Each line below from the one containing "- apply runs_ret. destruct" through the one containing "rewrite Hf. cbn" is to be given again exactly, and no line outside that span.

Stored items:
_____
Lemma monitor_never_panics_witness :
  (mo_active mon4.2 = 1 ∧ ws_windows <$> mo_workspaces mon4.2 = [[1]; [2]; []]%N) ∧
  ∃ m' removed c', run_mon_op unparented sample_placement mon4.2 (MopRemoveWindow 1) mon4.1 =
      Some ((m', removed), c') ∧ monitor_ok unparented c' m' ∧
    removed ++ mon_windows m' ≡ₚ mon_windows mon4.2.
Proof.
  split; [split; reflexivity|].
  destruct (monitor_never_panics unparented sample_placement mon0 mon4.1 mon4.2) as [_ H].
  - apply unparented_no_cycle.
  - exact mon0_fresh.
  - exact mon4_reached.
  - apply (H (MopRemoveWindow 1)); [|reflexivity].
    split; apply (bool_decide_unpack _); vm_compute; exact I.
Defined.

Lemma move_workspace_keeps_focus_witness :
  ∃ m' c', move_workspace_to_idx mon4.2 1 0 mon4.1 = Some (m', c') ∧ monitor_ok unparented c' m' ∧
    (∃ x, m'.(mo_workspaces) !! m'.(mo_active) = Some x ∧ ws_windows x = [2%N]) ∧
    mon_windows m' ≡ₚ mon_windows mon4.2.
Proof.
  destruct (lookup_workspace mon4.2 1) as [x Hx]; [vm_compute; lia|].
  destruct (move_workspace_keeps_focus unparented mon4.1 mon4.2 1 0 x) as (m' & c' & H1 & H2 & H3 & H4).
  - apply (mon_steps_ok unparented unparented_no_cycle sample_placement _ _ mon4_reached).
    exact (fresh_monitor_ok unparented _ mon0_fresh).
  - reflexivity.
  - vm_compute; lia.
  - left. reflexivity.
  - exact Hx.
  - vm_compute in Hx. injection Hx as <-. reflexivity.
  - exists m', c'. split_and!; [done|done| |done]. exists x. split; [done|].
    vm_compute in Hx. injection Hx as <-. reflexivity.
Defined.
_____
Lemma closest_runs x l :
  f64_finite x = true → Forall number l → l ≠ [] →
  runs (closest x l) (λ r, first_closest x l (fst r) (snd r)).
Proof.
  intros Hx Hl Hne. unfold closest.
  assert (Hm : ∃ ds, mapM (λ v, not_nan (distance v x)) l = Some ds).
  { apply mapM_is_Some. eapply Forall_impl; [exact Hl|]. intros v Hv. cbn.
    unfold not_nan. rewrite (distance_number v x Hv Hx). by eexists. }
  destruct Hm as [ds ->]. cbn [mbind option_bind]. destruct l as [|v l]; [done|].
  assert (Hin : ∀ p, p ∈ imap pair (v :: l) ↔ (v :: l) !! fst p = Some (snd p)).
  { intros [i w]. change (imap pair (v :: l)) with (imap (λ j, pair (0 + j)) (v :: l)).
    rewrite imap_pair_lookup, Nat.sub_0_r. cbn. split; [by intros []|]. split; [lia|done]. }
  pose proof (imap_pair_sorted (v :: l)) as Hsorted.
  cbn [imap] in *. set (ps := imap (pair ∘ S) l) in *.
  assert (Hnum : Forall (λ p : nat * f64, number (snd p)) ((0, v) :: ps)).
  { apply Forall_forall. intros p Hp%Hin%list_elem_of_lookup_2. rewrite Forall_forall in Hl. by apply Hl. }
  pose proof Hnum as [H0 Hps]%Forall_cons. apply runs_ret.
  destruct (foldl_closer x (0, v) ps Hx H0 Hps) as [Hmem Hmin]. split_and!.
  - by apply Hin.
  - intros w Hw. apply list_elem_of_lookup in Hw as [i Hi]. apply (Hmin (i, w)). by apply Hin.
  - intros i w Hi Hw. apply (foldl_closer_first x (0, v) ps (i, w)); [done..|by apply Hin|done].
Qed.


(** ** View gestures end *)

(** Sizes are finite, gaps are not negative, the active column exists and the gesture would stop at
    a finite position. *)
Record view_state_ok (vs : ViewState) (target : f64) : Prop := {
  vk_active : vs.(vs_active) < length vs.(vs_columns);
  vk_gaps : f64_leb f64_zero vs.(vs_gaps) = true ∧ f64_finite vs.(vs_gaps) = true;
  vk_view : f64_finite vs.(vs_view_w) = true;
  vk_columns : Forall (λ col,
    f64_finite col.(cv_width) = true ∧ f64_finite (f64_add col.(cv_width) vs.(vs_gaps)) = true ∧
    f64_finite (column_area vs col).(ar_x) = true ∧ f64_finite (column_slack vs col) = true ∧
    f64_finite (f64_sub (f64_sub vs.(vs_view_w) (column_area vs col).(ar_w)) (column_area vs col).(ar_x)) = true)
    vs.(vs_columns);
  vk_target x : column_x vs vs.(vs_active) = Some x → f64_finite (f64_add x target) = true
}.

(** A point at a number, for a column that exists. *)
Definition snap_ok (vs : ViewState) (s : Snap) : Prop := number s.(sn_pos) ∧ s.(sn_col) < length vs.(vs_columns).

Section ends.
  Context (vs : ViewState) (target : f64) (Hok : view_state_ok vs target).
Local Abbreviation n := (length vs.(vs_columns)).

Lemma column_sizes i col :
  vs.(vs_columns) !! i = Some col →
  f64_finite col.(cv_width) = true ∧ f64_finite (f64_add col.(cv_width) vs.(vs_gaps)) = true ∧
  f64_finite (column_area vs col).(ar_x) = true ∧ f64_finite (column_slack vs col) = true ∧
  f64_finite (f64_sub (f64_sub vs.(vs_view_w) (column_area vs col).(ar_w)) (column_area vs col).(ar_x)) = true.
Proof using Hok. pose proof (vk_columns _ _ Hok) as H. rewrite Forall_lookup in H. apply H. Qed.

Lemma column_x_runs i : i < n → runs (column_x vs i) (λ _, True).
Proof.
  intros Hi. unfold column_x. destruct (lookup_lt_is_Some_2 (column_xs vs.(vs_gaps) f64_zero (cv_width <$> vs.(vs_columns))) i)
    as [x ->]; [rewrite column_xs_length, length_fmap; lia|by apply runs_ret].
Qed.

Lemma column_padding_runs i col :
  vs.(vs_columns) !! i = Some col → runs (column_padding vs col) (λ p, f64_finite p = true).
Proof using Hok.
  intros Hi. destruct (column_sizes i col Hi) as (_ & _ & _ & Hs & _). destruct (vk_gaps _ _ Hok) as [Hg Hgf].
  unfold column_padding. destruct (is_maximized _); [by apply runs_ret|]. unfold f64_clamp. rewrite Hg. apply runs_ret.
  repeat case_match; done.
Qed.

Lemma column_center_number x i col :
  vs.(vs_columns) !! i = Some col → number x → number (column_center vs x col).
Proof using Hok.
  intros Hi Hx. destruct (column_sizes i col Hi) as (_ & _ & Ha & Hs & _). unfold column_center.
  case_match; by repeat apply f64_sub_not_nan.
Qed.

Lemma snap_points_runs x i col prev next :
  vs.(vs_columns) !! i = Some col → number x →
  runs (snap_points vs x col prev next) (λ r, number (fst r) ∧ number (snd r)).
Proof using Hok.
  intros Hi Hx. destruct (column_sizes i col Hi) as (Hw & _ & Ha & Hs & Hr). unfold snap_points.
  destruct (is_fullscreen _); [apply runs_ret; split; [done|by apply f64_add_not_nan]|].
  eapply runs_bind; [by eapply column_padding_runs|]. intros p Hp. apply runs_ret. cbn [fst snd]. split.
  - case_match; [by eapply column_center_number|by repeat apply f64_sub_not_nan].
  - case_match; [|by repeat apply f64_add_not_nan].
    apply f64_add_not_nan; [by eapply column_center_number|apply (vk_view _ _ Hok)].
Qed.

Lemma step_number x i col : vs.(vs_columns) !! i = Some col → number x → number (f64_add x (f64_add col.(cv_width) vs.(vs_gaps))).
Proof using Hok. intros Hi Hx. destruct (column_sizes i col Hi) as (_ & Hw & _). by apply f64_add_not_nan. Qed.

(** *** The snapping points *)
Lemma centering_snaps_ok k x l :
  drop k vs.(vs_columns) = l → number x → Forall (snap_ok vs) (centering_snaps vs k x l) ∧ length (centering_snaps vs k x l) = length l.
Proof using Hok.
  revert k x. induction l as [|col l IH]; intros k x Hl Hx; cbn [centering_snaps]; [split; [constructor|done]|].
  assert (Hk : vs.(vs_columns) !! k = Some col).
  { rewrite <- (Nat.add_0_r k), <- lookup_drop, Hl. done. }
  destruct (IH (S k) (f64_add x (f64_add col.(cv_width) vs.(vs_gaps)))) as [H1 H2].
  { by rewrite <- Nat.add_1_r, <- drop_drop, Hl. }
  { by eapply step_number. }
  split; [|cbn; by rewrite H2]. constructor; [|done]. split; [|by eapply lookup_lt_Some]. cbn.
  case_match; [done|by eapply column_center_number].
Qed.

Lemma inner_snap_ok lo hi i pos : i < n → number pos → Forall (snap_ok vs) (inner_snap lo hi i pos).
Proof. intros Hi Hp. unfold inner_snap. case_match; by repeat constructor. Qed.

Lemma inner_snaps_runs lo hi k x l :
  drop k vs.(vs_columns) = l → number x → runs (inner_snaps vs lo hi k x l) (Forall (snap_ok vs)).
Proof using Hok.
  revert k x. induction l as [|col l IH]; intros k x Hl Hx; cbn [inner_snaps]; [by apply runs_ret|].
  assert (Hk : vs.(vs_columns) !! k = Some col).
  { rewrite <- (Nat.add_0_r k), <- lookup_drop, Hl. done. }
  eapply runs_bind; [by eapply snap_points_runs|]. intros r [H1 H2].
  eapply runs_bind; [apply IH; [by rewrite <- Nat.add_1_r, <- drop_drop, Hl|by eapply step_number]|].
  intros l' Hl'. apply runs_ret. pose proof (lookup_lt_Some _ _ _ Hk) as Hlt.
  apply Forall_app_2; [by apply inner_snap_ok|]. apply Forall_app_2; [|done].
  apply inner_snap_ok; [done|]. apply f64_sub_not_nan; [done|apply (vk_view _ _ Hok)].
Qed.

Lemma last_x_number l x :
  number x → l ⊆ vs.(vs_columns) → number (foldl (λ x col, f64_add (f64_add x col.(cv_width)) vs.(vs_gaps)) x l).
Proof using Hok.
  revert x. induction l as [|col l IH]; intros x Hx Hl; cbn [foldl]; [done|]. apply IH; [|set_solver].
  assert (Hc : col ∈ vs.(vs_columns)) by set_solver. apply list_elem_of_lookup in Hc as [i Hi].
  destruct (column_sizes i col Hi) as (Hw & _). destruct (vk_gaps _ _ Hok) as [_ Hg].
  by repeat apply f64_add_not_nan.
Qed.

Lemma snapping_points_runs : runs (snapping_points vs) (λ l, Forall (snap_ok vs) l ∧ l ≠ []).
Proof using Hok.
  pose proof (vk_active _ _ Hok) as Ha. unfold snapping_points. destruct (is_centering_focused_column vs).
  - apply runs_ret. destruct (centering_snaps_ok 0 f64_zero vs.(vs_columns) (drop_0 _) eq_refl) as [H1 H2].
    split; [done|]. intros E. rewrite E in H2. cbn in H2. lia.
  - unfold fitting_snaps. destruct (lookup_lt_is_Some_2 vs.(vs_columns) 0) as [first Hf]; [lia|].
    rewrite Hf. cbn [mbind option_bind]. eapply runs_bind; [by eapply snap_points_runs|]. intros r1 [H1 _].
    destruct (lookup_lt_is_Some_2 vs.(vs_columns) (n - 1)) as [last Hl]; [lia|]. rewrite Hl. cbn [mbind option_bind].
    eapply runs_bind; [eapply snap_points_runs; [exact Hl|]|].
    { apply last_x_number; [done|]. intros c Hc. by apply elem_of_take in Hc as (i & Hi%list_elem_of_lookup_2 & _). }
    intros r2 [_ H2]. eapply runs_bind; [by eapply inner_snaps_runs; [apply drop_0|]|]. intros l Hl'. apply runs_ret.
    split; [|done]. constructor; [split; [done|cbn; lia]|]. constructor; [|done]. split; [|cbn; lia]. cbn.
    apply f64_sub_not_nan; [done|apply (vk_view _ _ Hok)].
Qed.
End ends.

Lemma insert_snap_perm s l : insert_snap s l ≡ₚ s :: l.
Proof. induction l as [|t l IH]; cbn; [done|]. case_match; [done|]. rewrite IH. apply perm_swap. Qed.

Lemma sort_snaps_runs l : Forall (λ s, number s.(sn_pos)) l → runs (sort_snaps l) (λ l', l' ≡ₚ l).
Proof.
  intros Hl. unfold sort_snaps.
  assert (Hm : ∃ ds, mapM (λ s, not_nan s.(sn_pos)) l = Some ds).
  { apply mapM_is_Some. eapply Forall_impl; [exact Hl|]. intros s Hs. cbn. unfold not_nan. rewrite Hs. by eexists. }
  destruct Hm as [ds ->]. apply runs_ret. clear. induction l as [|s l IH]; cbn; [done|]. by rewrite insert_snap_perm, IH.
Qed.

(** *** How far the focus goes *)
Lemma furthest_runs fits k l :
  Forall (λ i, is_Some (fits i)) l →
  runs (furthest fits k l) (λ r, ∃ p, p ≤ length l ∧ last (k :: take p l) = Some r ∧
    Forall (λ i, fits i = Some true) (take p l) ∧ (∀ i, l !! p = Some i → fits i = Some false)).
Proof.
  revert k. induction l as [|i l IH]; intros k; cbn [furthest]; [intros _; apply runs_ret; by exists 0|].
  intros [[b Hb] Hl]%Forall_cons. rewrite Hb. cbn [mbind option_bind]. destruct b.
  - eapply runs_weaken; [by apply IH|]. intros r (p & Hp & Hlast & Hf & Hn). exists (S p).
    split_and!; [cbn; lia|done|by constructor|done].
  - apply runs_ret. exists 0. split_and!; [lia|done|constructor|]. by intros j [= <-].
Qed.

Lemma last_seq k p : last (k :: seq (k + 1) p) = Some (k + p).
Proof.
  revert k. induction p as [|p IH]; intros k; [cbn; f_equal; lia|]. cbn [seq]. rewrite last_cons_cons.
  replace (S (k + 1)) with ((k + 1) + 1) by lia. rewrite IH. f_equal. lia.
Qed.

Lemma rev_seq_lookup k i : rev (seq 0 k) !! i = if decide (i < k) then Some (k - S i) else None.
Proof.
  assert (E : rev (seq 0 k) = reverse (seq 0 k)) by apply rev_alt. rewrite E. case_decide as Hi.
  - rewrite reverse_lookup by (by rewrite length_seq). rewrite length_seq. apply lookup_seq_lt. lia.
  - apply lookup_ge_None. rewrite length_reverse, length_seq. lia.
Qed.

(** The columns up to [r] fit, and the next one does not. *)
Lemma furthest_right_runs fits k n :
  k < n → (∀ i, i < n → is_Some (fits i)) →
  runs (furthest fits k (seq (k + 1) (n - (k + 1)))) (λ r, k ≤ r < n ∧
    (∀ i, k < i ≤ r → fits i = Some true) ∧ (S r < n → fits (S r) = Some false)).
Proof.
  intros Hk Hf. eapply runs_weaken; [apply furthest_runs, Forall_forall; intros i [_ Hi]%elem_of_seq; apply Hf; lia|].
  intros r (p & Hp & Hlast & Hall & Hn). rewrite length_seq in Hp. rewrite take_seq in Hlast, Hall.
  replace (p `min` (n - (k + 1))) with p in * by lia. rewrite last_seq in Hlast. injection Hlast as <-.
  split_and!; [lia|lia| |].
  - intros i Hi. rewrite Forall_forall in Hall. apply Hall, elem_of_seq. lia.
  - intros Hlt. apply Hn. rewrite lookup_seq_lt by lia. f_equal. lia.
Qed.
_____
WORKED SOLUTION
  - apply runs_ret. destruct (centering_snaps_ok 0 f64_zero vs.(vs_columns) (drop_0 _) eq_refl) as [H1 H2].
    split; [done|]. intros E. rewrite E in H2. cbn in H2. lia.
  - unfold fitting_snaps. destruct (lookup_lt_is_Some_2 vs.(vs_columns) 0) as [first Hf]; [lia|].
    rewrite Hf. cbn [mbind option_bind]. eapply runs_bind; [by eapply snap_points_runs|]. intros r1 [H1 _].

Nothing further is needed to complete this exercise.